I will recognize any man for his achievements, and the fallen former Attorney General and Minister of Justice had many achievements laced with dazzling splendor. Instead of coming down heavily on him for sharing and participating in, and then condoning, a great fraud and tragedy on Guyana, I simply say that if the run of the PNC was cut short, and in which he ranked so highly and powerfully, then where would he have been. What would he have been able to leverage, use as his calling card, to reach the heights that he did, since there would have been nothing? Cheddi Jagan’s dispatch into the political wilderness certainly paved the way for the ascendancy of many a man and woman of Guyana. On the back of rigging, some ended up riding a stairway to a heaven of their own making, the product of their ambitions, and of neither hearing nor seeing nor knowing. I am trying to be kind here because it is the dearly departed involved. I acknowledge it is a struggle. But there is awe at the distinctive genius it takes to represent two sides in a subsidiary deal, which still results in the home side coming up short. How’s that for extraordinary skill and craftsmanship?
It’s why there is a special regard for President Ali and Attorney General Nandlall and their easy conscience with what they have made a custom to condemn 24/7. To denounce the outcome is one thing, but I suppose that death spares those who were once in the middle of its celebrations, while their countrymen and women languished wherever they could find succor. Almost half the population lost to emigration. Almost all the best and brightest lost in the flight of precious human capital. It is why Guyana is the country it is today. It provides evidence of the quality of what is left, with which there is this great, endless, seemingly futile grappling that leads nowhere but shouting in each other’s faces.
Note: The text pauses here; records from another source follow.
(* ===== verification/HandedDemo.v ===== *)
(** A memory as the loader leaves it: the instance on which the theorems about
    the start of the kernel are applied.

    Thirty-two pages.  The PML4 is page 1, its map of low memory goes through
    page 2, the tables of the kernel's high pages are pages 3 to 5; page 6 is
    the configuration page, page 7 holds the built-in program, the array of page
    structures is at 0x400 and the pages 8 to 31 are free. *)

From Stdlib Require Import String.
From S2P Require Import Prelude Memory Queue Mmu Console Terminal Map AllocProofs Walk MapWf.
From S2P Require Import LookupProofs InsertProofs KmapProofs Gdt Context Task SchedProofs.
From S2P Require Import DestroyProofs TaskProofs Syscall ForkProofs Monitor Interrupt.
From S2P Require Import FaultProofs TrapProofs LoadProofs CreateProofs Kernel Demo SystemProofs.
From S2P Require Import InitProofs LoadDemo KernelTheorems TakeoverProofs.
Import Mmu Map Task Interrupt Kernel.

(** Page tables given by their entries. *)
Definition entries_mem (l : list (Z * Z * Z)) : mem :=
  foldr (λ '(f, i, v) m, wr64 m (f * 4096 + 8 * i) v) (λ _, Byte.x00) l.

Lemma entries_at l f i :
  Forall (λ '(_, i', v), 0 ≤ i' < 512 ∧ 0 ≤ v < 2 ^ 64) l → 0 ≤ i < 512 →
  entry_at (entries_mem l) f i = 0 ∨ (f, i, entry_at (entries_mem l) f i) ∈ l.
Proof.
  intros Hl Hi. induction Hl as [|[[f' i'] v] l [Hi' Hv] _ IH]; [by left|]. cbn [entries_mem foldr].
  destruct (decide ((f, i) = (f', i'))) as [[= -> ->]|Hne].
  - rewrite entry_wr_eq, u64_small by done. right. left.
  - rewrite entry_wr_ne by done. destruct IH as [IH|IH]; [by left|]. right. by right.
Qed.

Definition handed_entries : list (Z * Z * Z) :=
  [ (1, 0, 0x2003); (1, 511, 0x3003); (3, 479, 0x4003); (4, 511, 0x5003); (5, 1, 0x7003); (5, 503, 0x6003) ].

Definition handed_lab (f : Z) : option label :=
  match f with
  | 1 => Some (Lab 1 [])
  | 3 => Some (Lab 1 [511])
  | 4 => Some (Lab 1 [511; 479])
  | 5 => Some (Lab 1 [511; 479; 511])
  | _ => None
  end.

(** The bytes of [struct kernel_config]: pml4 0x1000, pages 0x400, 32 pages, gdt 0x7e00. *)
Definition handed_config (j : Z) : byte :=
  match j with 1 => Byte.x10 | 9 => Byte.x04 | 16 => Byte.x20 | 25 => Byte.x7e | _ => Byte.x00 end.

(** The bytes of the array: one reference, or a link. *)
Definition handed_array (j : Z) : byte :=
  if (0 <=? j) && (j <? 12 * 32) then
    if j / 12 <? 8 then if j mod 12 =? 0 then Byte.x01 else Byte.x00
    else if j mod 12 =? 5 then Byte.x10 else Byte.x00
  else Byte.x00.

Definition handed_phys : mem := λ a,
  let p := a / 4096 in
  if p =? 7 then demo_image (a - 7 * 4096)
  else if p =? 6 then handed_config (a - 6 * 4096)
  else if p =? 0 then handed_array (a - 0x400)
  else entries_mem handed_entries a.

Definition handed_mm : mstate Term.terminal :=
  MState kernel64 handed_phys 0 0 (λ _, 0) (Lst.Queue None (λ _, Lst.null_entry)) [] (Term.Terminal (λ _, 0) 0 0 0).

(** Before the zero-initialised section is cleared, its variables are arbitrary. *)
Definition handed_kernel : kstate Term.terminal :=
  KState handed_mm (tasks demo_kernel) (free_tasks demo_kernel) 7 3 4096 5 (Some (TSlot 2)) (tasks demo_kernel 0) 9.

Lemma handed_lab_cases f l :
  handed_lab f = Some l →
  f = 1 ∧ l = Lab 1 [] ∨ f = 3 ∧ l = Lab 1 [511] ∨ f = 4 ∧ l = Lab 1 [511; 479] ∨ f = 5 ∧ l = Lab 1 [511; 479; 511].
Proof.
  intros H. destruct (decide (f = 1)) as [->|?]; [injection H as <-; tauto|].
  destruct (decide (f = 3)) as [->|?]; [injection H as <-; tauto|].
  destruct (decide (f = 4)) as [->|?]; [injection H as <-; tauto|].
  destruct (decide (f = 5)) as [->|?]; [injection H as <-; tauto|].
  exfalso. revert H. unfold handed_lab. repeat case_match; congruence.
Qed.

Lemma handed_entry f l i :
  handed_lab f = Some l → 0 ≤ i < 512 → entry_at handed_phys f i = 0 ∨ (f, i, entry_at handed_phys f i) ∈ handed_entries.
Proof.
  intros Hf Hi. replace (entry_at handed_phys f i) with (entry_at (entries_mem handed_entries) f i).
  - apply entries_at; [|done]. repeat constructor; done.
  - apply rd64_ext. intros x Hx. unfold handed_phys. cbv zeta.
    replace (x / 4096) with f by (apply Z.div_unique with (x - f * 4096); lia).
    by apply handed_lab_cases in Hf as [[-> _]|[[-> _]|[[-> _]|[-> _]]]].
Qed.

Lemma handed_present f l i :
  handed_lab f = Some l → 0 ≤ i < 512 → present (entry_at handed_phys f i) = true →
  (f, i, entry_at handed_phys f i) ∈ handed_entries.
Proof. intros Hf Hi. destruct (handed_entry f l i Hf Hi) as [->|H]; [discriminate|done]. Qed.

Lemma handed_tables : tables 1 32 handed_lab handed_phys.
Proof.
  constructor.
  - intros f l Hf. apply handed_lab_cases in Hf as [[-> ->]|[[-> ->]|[[-> ->]|[-> ->]]]]; cbn; lia.
  - done.
  - intros f1 f2 l H1 H2.
    apply handed_lab_cases in H1 as [[-> ->]|[[-> ->]|[[-> ->]|[-> ->]]]];
      apply handed_lab_cases in H2 as [[-> ?]|[[-> ?]|[[-> ?]|[-> ?]]]]; done.
  - intros f l i Hf Hlen Hi Hn Hp. pose proof (handed_present f l i Hf Hi Hp) as H. unfold handed_entries in H.
    rewrite !elem_of_cons, elem_of_nil in H.
    destruct H as [E|[E|[E|[E|[E|[E|[]]]]]]]; injection E as -> -> E; rewrite E; try done;
      cbn in Hf; injection Hf as <-; cbn in Hlen; reflexivity || lia.
  - intros f q i Hf. apply handed_lab_cases in Hf as [[-> E]|[[-> E]|[[-> E]|[-> E]]]]; injection E as E.
    + by destruct q.
    + apply (app_inj_tail q []) in E as [-> ->]. split; [lia|]. exists 1. by repeat split; [..|vm_compute].
    + apply (app_inj_tail q [511]) in E as [-> ->]. split; [lia|]. exists 3. by repeat split; [..|vm_compute].
    + apply (app_inj_tail q [511; 479]) in E as [-> ->]. split; [lia|]. exists 4. by repeat split; [..|vm_compute].
Qed.

Lemma handed_info : info_at 1 32 6 handed_lab handed_kernel.
Proof. constructor; [exact handed_tables|done| |done]. exists 0x6003. by vm_compute. Qed.

(** The array, element by element. *)
Lemma handed_elements : Forall (λ i, links32 0x400 handed_phys i = (if i <? 8 then 0 else 0x1000) ∧
  ref32 0x400 handed_phys i = if i <? 8 then 1 else 0) (zseq 0 32).
Proof. repeat constructor; vm_compute; reflexivity. Qed.

Lemma handed_element i : 0 ≤ i < 32 →
  links32 0x400 handed_phys i = (if i <? 8 then 0 else 0x1000) ∧ ref32 0x400 handed_phys i = if i <? 8 then 1 else 0.
Proof. intros Hi. pose proof handed_elements as H. rewrite Forall_forall in H. apply H, zseq_elem. lia. Qed.

Lemma handed_stacks va : va ∈ stack_pages → entry_at handed_phys 5 (PT_IDX va) = 0.
Proof.
  intros H. assert (Forall (λ va, entry_at handed_phys 5 (PT_IDX va) = 0) stack_pages) as Hf
    by (repeat constructor; vm_compute; reflexivity).
  rewrite Forall_forall in Hf. by apply Hf.
Qed.

Lemma handed_kleaf : kleaf_ok 1 handed_phys.
Proof.
  intros va x Hva Hw. assert (PML4_IDX va ≠ 0) as Hva0 by (rewrite KIDX_val in Hva; lia).
  pose proof (kernel_walk_lab 1 32 handed_lab handed_phys va x handed_tables Hva0 Hw) as Hl.
  destruct (handed_entry x _ (PT_IDX va) Hl (PT_IDX_range va)) as [->|H]; [done|].
  unfold handed_entries in H. rewrite !elem_of_cons, elem_of_nil in H.
  destruct H as [E|[E|[E|[E|[E|[E|[]]]]]]]; injection E as _ _ E; rewrite E; done.
Qed.

Lemma handed_demo : handed 1 5 32 0x400 6 handed_lab handed_kernel.
Proof.
  constructor; try (exact eq_refl).
  - exact handed_info.
  - lia.
  - lia.
  - intros x Hx. replace (x / 4096) with 0 by (apply Z.div_unique with x; lia). done.
  - intros i Hi. destruct (handed_element i Hi) as [E1 E2]. unfold loader_page. cbn [phys mm handed_kernel handed_mm].
    rewrite E1, E2. destruct (Z.ltb_spec i 8); split; done.
  - intros i Hi. destruct (handed_element i Hi) as [E1 _]. cbn [phys mm handed_kernel handed_mm]. rewrite E1.
    destruct (Z.ltb_spec i 8); [done|]. intros _. destruct (handed_lab i) eqn:E; [|done].
    apply handed_lab_cases in E as [[-> _]|[[-> _]|[[-> _]|[-> _]]]]; lia.
  - by vm_compute.
  - exact handed_stacks.
  - exact handed_kleaf.
Qed.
Thus, as surprising as it is, and stilted, if not overdone, as the tributes appear to be, it is still a positive to hear the lilting cadences of those practiced in the fine arts of filtering circumstances for their own purposes, and saying what suits the moment. No matter how much such clashes with was raged about uninterruptedly. If it were not for death, then what would be left for us to discover the better angels inside. To a man gone, a Guyanese of standing, perhaps some peace and profoundness will be his wherever he lands. He usually did.
(The views expressed in this article are those of the author and do not necessarily reflect the opinions of this newspaper.)